Collected data:
Segment Open
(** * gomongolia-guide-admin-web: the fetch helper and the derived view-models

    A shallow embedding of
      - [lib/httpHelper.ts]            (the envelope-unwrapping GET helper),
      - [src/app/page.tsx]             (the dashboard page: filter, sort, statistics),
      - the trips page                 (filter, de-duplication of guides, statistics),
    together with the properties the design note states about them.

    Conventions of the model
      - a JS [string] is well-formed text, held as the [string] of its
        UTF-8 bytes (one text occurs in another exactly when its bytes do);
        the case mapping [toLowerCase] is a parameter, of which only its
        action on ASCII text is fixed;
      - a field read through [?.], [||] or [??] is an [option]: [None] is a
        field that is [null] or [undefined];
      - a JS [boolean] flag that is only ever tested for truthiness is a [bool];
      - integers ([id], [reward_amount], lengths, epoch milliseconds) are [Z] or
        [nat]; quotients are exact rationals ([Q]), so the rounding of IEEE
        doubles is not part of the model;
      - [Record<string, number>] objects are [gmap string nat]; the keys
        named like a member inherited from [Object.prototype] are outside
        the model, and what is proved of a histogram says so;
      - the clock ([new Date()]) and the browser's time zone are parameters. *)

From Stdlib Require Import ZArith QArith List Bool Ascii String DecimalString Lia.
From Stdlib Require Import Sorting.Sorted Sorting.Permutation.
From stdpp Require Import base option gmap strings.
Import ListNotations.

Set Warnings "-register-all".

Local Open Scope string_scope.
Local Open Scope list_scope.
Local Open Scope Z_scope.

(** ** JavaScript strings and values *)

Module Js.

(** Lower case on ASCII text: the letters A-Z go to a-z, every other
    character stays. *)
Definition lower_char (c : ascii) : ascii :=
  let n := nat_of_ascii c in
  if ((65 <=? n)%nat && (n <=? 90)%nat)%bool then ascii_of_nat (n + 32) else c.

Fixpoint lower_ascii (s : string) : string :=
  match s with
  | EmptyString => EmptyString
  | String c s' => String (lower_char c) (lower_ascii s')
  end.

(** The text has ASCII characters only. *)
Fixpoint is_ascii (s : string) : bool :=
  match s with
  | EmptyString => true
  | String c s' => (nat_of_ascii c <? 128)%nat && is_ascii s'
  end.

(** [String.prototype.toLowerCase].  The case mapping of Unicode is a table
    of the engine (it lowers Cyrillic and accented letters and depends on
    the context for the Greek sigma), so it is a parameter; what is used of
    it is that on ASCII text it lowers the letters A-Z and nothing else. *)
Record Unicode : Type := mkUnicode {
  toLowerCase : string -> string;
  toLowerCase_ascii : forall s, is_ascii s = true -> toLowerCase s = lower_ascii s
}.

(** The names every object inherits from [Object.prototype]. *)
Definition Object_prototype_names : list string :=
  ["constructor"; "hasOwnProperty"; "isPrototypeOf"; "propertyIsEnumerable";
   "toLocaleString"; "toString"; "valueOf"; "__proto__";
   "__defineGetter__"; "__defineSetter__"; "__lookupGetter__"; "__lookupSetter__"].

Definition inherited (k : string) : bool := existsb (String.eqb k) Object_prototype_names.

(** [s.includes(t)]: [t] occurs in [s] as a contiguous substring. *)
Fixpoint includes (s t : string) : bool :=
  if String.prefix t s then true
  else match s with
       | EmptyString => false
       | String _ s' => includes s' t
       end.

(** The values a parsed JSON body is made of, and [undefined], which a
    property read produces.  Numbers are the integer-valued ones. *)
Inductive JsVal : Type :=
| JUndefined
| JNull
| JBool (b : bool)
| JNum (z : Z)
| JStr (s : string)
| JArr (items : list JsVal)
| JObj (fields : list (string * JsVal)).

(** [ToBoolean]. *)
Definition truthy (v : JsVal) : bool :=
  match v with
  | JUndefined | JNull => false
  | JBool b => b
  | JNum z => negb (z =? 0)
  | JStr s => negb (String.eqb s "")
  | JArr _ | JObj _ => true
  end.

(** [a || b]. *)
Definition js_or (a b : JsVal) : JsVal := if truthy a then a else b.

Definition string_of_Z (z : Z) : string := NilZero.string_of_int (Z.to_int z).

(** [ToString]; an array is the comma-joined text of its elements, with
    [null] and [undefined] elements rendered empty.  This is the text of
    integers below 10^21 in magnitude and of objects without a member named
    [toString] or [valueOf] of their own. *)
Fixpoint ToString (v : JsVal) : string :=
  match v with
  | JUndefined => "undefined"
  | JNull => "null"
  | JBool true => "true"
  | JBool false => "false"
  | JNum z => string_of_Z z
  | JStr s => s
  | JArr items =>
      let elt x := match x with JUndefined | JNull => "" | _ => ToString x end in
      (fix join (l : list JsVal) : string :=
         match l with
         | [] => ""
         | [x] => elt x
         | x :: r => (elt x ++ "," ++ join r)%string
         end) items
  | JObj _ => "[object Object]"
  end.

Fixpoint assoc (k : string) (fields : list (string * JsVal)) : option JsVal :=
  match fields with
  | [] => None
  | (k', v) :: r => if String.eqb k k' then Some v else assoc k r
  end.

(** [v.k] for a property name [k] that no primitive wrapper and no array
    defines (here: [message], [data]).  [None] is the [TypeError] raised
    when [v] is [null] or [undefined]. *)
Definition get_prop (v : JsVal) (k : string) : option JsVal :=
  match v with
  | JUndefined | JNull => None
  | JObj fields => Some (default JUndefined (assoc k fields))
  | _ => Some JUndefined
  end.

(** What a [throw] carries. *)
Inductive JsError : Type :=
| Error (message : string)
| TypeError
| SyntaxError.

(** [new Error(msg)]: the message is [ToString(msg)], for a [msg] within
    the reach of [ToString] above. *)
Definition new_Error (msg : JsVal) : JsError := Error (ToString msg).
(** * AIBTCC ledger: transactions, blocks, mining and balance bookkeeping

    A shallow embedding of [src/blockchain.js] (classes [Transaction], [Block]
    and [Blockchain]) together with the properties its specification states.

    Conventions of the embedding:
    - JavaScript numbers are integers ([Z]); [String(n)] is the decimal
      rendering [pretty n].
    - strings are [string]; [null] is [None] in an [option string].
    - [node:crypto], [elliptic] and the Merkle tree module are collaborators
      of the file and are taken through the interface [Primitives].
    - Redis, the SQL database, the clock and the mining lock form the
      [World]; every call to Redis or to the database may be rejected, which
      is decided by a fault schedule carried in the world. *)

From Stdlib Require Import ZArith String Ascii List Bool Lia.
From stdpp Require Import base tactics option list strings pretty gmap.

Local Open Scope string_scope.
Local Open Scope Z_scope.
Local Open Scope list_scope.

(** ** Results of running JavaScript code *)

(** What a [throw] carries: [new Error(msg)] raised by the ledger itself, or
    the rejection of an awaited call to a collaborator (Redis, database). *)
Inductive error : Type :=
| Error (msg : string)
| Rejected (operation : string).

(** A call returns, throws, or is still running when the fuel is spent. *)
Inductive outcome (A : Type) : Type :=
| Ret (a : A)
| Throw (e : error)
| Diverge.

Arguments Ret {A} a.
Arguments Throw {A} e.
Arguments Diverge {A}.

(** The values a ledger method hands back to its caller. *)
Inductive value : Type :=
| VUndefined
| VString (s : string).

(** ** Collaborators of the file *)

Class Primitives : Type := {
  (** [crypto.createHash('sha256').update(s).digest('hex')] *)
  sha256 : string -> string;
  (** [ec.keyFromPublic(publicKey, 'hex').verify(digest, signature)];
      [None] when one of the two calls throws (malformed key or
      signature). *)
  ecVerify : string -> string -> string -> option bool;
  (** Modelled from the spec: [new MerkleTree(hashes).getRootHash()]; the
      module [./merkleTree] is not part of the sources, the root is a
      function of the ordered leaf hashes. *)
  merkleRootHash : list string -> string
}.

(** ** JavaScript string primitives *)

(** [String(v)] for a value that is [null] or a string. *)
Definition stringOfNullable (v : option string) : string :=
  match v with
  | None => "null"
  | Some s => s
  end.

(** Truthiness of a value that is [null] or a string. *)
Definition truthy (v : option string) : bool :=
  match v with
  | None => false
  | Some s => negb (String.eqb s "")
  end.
Segment Closed
What the exercise asks:
Whenever the string "embedding" shows up in a line of the records, copy that line.

Your solution:
    A shallow embedding of
    A shallow embedding of [src/blockchain.js] (classes [Transaction], [Block]
    Conventions of the embedding:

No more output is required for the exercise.